[What to do]: Retype the material, please. Every line must match.

[Record excerpts]:
Lemma read_locations_type (stdin : list str) (locations : list str)
    (location_type : str) (stdin' : list str) :
  read_locations stdin = Ok (Some (locations, location_type, stdin')) ->
  (exists line, locations = prompt_user_input_multiple line) /\
  In location_type [u "country"; u "city"].
Proof.
  unfold read_locations.
  destruct (input stdin) as [l|e]; cbn [bind]; [|discriminate]. cbv zeta.
  destruct (str_eqb (strip (fst l)) (u "1")).
  - destruct (input (snd l)) as [l2|e]; cbn [bind]; [|discriminate].
    intros H. inversion H. split; [exists (fst l2); reflexivity|].
    simpl; auto.
  - destruct (str_eqb (strip (fst l)) (u "2")); [|discriminate].
    destruct (input (snd l)) as [l2|e]; cbn [bind]; [|discriminate].
    intros H. inversion H. split; [exists (fst l2); reflexivity|].
    simpl; auto.
Qed.

Lemma read_export_type_values (typed export_type : str) :
  read_export_type typed = Some export_type ->
  In export_type [u "excel"; u "json"; u "html"].
Proof.
  unfold read_export_type.
  destruct (str_eqb (strip typed) (u "1"));
    [intros H; inversion H; simpl; auto|].
  destruct (str_eqb (strip typed) (u "2"));
    [intros H; inversion H; simpl; auto|].
  destruct (str_eqb (strip typed) (u "3"));
    [intros H; inversion H; simpl; auto | discriminate].
Qed.

(** What [read_config] has checked when it hands over a configuration. *)
Lemma read_config_run (stdin : list str) (cfg : Config) :
  read_config stdin = Ok (inr cfg) ->
  exists lang_line categories_line locations_line,
    cfg_lang_code cfg = snd (get_language_settings lang_line) /\
    cfg_categories cfg = prompt_user_input_multiple categories_line /\
    cfg_locations cfg = prompt_user_input_multiple locations_line /\
    cfg_categories cfg <> [] /\ cfg_locations cfg <> [] /\
    In (cfg_location_type cfg) [u "country"; u "city"] /\
    In (cfg_export_type cfg) [u "excel"; u "json"; u "html"].
Proof.
  unfold read_config.
  destruct (input stdin) as [l0|e]; cbn [bind]; [|discriminate].
  destruct (input (snd l0)) as [l1|e]; cbn [bind]; [|discriminate].
  destruct (prompt_user_input_multiple (fst l1)) as [|c cs] eqn:Hcats;
    [discriminate|].
  destruct (read_locations (snd l1))
    as [[[[locations location_type] stdin']|]|e] eqn:Hloc;
    cbn [bind]; try discriminate.
  destruct locations as [|x xs] eqn:Hlocs; [discriminate|].
  destruct (input stdin') as [l3|e]; cbn [bind]; [|discriminate].
  destruct (read_export_type (fst l3)) as [export_type|] eqn:Hex;
    [|discriminate].
  destruct (read_total_and_headless (snd l3)) as [[[total headless]|]|e];
    cbn [bind]; try discriminate.
  intros H. inversion H; subst cfg; clear H. cbn.
  destruct (read_locations_type _ _ _ _ Hloc) as [[line Hline] Hlt].
  exists (fst l0), (fst l1), line.
  rewrite Hcats. repeat split; try assumption; try discriminate.
  exact (read_export_type_values _ _ Hex).
Qed.

(** X3.  When [main] gets as far as the jobs, there is at least one
    category and one location, every one of them a clean item of the line
    typed, and the job list, their product, is not empty; the language code
    is one of the four known, the location type is "country" or "city" and
    the export type is "excel", "json" or "html". *)
Theorem main_starts_with_jobs (stdin : list str) (cfg : Config) :
  read_config stdin = Ok (inr cfg) ->
  jobs_of (cfg_categories cfg) (cfg_locations cfg) <> [] /\
  List.length (jobs_of (cfg_categories cfg) (cfg_locations cfg))
  = List.length (cfg_categories cfg) * List.length (cfg_locations cfg) /\
  (forall item, In item (cfg_categories cfg ++ cfg_locations cfg) ->
     item <> [] /\ strip item = item /\ ~ In (chr ",") item) /\
  In (cfg_lang_code cfg) [u "en"; u "ar"; u "fr"; u "de"] /\
  In (cfg_location_type cfg) [u "country"; u "city"] /\
  In (cfg_export_type cfg) [u "excel"; u "json"; u "html"].
Proof.
  intros H. destruct (read_config_run stdin cfg H)
    as (ll & cl & lcl & Hlang & Hcats & Hlocs & Hc & Hl & Hlt & Hex).
  split.
  - intros Hnil. apply (f_equal (@List.length _)) in Hnil.
    rewrite jobs_of_length in Hnil. simpl in Hnil.
    destruct (cfg_categories cfg); [congruence|].
    destruct (cfg_locations cfg); [congruence|]. simpl in Hnil. lia.
  - split; [apply jobs_of_length|]. split; [|split; [|split]].
    + intros item Hin. apply in_app_or in Hin.
      destruct Hin as [Hin|Hin].
      * rewrite Hcats in Hin.
        destruct (prompt_item_spec cl item Hin) as [H1 [H2 [H3 _]]]. auto.
      * rewrite Hlocs in Hin.
        destruct (prompt_item_spec lcl item Hin) as [H1 [H2 [H3 _]]]. auto.
    + rewrite Hlang. apply get_language_settings_codes.
    + exact Hlt.
    + exact Hex.
Qed.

[Worked solution]:
Lemma read_locations_type (stdin : list str) (locations : list str)
    (location_type : str) (stdin' : list str) :
  read_locations stdin = Ok (Some (locations, location_type, stdin')) ->
  (exists line, locations = prompt_user_input_multiple line) /\
  In location_type [u "country"; u "city"].
Proof.
  unfold read_locations.
  destruct (input stdin) as [l|e]; cbn [bind]; [|discriminate]. cbv zeta.
  destruct (str_eqb (strip (fst l)) (u "1")).
  - destruct (input (snd l)) as [l2|e]; cbn [bind]; [|discriminate].
    intros H. inversion H. split; [exists (fst l2); reflexivity|].
    simpl; auto.
  - destruct (str_eqb (strip (fst l)) (u "2")); [|discriminate].
    destruct (input (snd l)) as [l2|e]; cbn [bind]; [|discriminate].
    intros H. inversion H. split; [exists (fst l2); reflexivity|].
    simpl; auto.
Qed.

Lemma read_export_type_values (typed export_type : str) :
  read_export_type typed = Some export_type ->
  In export_type [u "excel"; u "json"; u "html"].
Proof.
  unfold read_export_type.
  destruct (str_eqb (strip typed) (u "1"));
    [intros H; inversion H; simpl; auto|].
  destruct (str_eqb (strip typed) (u "2"));
    [intros H; inversion H; simpl; auto|].
  destruct (str_eqb (strip typed) (u "3"));
    [intros H; inversion H; simpl; auto | discriminate].
Qed.

(** What [read_config] has checked when it hands over a configuration. *)
Lemma read_config_run (stdin : list str) (cfg : Config) :
  read_config stdin = Ok (inr cfg) ->
  exists lang_line categories_line locations_line,
    cfg_lang_code cfg = snd (get_language_settings lang_line) /\
    cfg_categories cfg = prompt_user_input_multiple categories_line /\
    cfg_locations cfg = prompt_user_input_multiple locations_line /\
    cfg_categories cfg <> [] /\ cfg_locations cfg <> [] /\
    In (cfg_location_type cfg) [u "country"; u "city"] /\
    In (cfg_export_type cfg) [u "excel"; u "json"; u "html"].
Proof.
  unfold read_config.
  destruct (input stdin) as [l0|e]; cbn [bind]; [|discriminate].
  destruct (input (snd l0)) as [l1|e]; cbn [bind]; [|discriminate].
  destruct (prompt_user_input_multiple (fst l1)) as [|c cs] eqn:Hcats;
    [discriminate|].
  destruct (read_locations (snd l1))
    as [[[[locations location_type] stdin']|]|e] eqn:Hloc;
    cbn [bind]; try discriminate.
  destruct locations as [|x xs] eqn:Hlocs; [discriminate|].
  destruct (input stdin') as [l3|e]; cbn [bind]; [|discriminate].
  destruct (read_export_type (fst l3)) as [export_type|] eqn:Hex;
    [|discriminate].
  destruct (read_total_and_headless (snd l3)) as [[[total headless]|]|e];
    cbn [bind]; try discriminate.
  intros H. inversion H; subst cfg; clear H. cbn.
  destruct (read_locations_type _ _ _ _ Hloc) as [[line Hline] Hlt].
  exists (fst l0), (fst l1), line.
  rewrite Hcats. repeat split; try assumption; try discriminate.
  exact (read_export_type_values _ _ Hex).
Qed.

(** X3.  When [main] gets as far as the jobs, there is at least one
    category and one location, every one of them a clean item of the line
    typed, and the job list, their product, is not empty; the language code
    is one of the four known, the location type is "country" or "city" and
    the export type is "excel", "json" or "html". *)
Theorem main_starts_with_jobs (stdin : list str) (cfg : Config) :
  read_config stdin = Ok (inr cfg) ->
  jobs_of (cfg_categories cfg) (cfg_locations cfg) <> [] /\
  List.length (jobs_of (cfg_categories cfg) (cfg_locations cfg))
  = List.length (cfg_categories cfg) * List.length (cfg_locations cfg) /\
  (forall item, In item (cfg_categories cfg ++ cfg_locations cfg) ->
     item <> [] /\ strip item = item /\ ~ In (chr ",") item) /\
  In (cfg_lang_code cfg) [u "en"; u "ar"; u "fr"; u "de"] /\
  In (cfg_location_type cfg) [u "country"; u "city"] /\
  In (cfg_export_type cfg) [u "excel"; u "json"; u "html"].
Proof.
  intros H. destruct (read_config_run stdin cfg H)
    as (ll & cl & lcl & Hlang & Hcats & Hlocs & Hc & Hl & Hlt & Hex).
  split.
  - intros Hnil. apply (f_equal (@List.length _)) in Hnil.
    rewrite jobs_of_length in Hnil. simpl in Hnil.
    destruct (cfg_categories cfg); [congruence|].
    destruct (cfg_locations cfg); [congruence|]. simpl in Hnil. lia.
  - split; [apply jobs_of_length|]. split; [|split; [|split]].
    + intros item Hin. apply in_app_or in Hin.
      destruct Hin as [Hin|Hin].
      * rewrite Hcats in Hin.
        destruct (prompt_item_spec cl item Hin) as [H1 [H2 [H3 _]]]. auto.
      * rewrite Hlocs in Hin.
        destruct (prompt_item_spec lcl item Hin) as [H1 [H2 [H3 _]]]. auto.
    + rewrite Hlang. apply get_language_settings_codes.
    + exact Hlt.
    + exact Hex.
Qed.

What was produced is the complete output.